◆ What the task requires
Write the data below out again, exactly as each line reads.

________________________

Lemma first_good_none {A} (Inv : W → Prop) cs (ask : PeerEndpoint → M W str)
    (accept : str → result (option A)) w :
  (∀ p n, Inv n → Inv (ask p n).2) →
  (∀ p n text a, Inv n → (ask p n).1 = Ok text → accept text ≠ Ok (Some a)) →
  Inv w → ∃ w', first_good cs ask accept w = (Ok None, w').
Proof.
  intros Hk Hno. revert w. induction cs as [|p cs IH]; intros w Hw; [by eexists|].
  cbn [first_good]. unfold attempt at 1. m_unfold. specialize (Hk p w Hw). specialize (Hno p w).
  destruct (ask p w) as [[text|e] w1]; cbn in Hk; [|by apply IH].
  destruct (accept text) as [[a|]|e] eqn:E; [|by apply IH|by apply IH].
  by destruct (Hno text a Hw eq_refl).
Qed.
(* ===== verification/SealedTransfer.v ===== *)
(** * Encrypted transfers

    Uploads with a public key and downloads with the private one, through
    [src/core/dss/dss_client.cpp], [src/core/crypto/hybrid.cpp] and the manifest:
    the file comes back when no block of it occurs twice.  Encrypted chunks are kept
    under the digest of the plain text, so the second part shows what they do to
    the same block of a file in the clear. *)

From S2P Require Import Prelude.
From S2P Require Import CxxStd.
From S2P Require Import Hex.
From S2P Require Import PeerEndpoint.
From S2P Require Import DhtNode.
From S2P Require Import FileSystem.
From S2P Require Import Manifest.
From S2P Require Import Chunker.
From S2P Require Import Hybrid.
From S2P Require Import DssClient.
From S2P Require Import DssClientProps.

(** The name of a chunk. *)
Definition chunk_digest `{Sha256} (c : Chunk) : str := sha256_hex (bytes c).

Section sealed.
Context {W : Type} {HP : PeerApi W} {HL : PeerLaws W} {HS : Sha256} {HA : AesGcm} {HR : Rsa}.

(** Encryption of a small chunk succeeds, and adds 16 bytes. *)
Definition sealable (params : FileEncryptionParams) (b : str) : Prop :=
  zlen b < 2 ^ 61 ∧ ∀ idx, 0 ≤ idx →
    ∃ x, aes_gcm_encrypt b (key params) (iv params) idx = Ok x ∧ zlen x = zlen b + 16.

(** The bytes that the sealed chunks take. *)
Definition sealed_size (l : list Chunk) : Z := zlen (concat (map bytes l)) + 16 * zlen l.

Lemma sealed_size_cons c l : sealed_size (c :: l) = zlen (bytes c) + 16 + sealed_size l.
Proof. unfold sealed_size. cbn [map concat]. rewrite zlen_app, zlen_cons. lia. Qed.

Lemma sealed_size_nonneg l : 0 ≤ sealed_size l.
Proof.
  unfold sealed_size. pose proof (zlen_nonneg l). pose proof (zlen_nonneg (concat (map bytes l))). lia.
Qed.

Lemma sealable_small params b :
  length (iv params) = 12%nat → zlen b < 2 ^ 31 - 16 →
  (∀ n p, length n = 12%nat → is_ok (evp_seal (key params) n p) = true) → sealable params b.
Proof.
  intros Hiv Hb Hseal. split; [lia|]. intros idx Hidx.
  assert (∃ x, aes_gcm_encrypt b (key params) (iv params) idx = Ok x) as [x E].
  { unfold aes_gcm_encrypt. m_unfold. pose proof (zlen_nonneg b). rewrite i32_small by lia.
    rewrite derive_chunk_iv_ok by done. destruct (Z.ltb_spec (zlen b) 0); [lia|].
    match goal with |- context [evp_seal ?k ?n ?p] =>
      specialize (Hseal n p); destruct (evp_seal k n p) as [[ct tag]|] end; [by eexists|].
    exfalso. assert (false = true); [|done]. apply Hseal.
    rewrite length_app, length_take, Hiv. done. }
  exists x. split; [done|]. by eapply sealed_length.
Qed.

________________________

◆ Solution below
Lemma first_good_none {A} (Inv : W → Prop) cs (ask : PeerEndpoint → M W str)
    (accept : str → result (option A)) w :
  (∀ p n, Inv n → Inv (ask p n).2) →
  (∀ p n text a, Inv n → (ask p n).1 = Ok text → accept text ≠ Ok (Some a)) →
  Inv w → ∃ w', first_good cs ask accept w = (Ok None, w').
Proof.
  intros Hk Hno. revert w. induction cs as [|p cs IH]; intros w Hw; [by eexists|].
  cbn [first_good]. unfold attempt at 1. m_unfold. specialize (Hk p w Hw). specialize (Hno p w).
  destruct (ask p w) as [[text|e] w1]; cbn in Hk; [|by apply IH].
  destruct (accept text) as [[a|]|e] eqn:E; [|by apply IH|by apply IH].
  by destruct (Hno text a Hw eq_refl).
Qed.
(* ===== verification/SealedTransfer.v ===== *)
(** * Encrypted transfers

    Uploads with a public key and downloads with the private one, through
    [src/core/dss/dss_client.cpp], [src/core/crypto/hybrid.cpp] and the manifest:
    the file comes back when no block of it occurs twice.  Encrypted chunks are kept
    under the digest of the plain text, so the second part shows what they do to
    the same block of a file in the clear. *)

From S2P Require Import Prelude.
From S2P Require Import CxxStd.
From S2P Require Import Hex.
From S2P Require Import PeerEndpoint.
From S2P Require Import DhtNode.
From S2P Require Import FileSystem.
From S2P Require Import Manifest.
From S2P Require Import Chunker.
From S2P Require Import Hybrid.
From S2P Require Import DssClient.
From S2P Require Import DssClientProps.

(** The name of a chunk. *)
Definition chunk_digest `{Sha256} (c : Chunk) : str := sha256_hex (bytes c).

Section sealed.
Context {W : Type} {HP : PeerApi W} {HL : PeerLaws W} {HS : Sha256} {HA : AesGcm} {HR : Rsa}.

(** Encryption of a small chunk succeeds, and adds 16 bytes. *)
Definition sealable (params : FileEncryptionParams) (b : str) : Prop :=
  zlen b < 2 ^ 61 ∧ ∀ idx, 0 ≤ idx →
    ∃ x, aes_gcm_encrypt b (key params) (iv params) idx = Ok x ∧ zlen x = zlen b + 16.

(** The bytes that the sealed chunks take. *)
Definition sealed_size (l : list Chunk) : Z := zlen (concat (map bytes l)) + 16 * zlen l.

Lemma sealed_size_cons c l : sealed_size (c :: l) = zlen (bytes c) + 16 + sealed_size l.
Proof. unfold sealed_size. cbn [map concat]. rewrite zlen_app, zlen_cons. lia. Qed.

Lemma sealed_size_nonneg l : 0 ≤ sealed_size l.
Proof.
  unfold sealed_size. pose proof (zlen_nonneg l). pose proof (zlen_nonneg (concat (map bytes l))). lia.
Qed.

Lemma sealable_small params b :
  length (iv params) = 12%nat → zlen b < 2 ^ 31 - 16 →
  (∀ n p, length n = 12%nat → is_ok (evp_seal (key params) n p) = true) → sealable params b.
Proof.
  intros Hiv Hb Hseal. split; [lia|]. intros idx Hidx.
  assert (∃ x, aes_gcm_encrypt b (key params) (iv params) idx = Ok x) as [x E].
  { unfold aes_gcm_encrypt. m_unfold. pose proof (zlen_nonneg b). rewrite i32_small by lia.
    rewrite derive_chunk_iv_ok by done. destruct (Z.ltb_spec (zlen b) 0); [lia|].
    match goal with |- context [evp_seal ?k ?n ?p] =>
      specialize (Hseal n p); destruct (evp_seal k n p) as [[ct tag]|] end; [by eexists|].
    exfalso. assert (false = true); [|done]. apply Hseal.
    rewrite length_app, length_take, Hiv. done. }
  exists x. split; [done|]. by eapply sealed_length.
Qed.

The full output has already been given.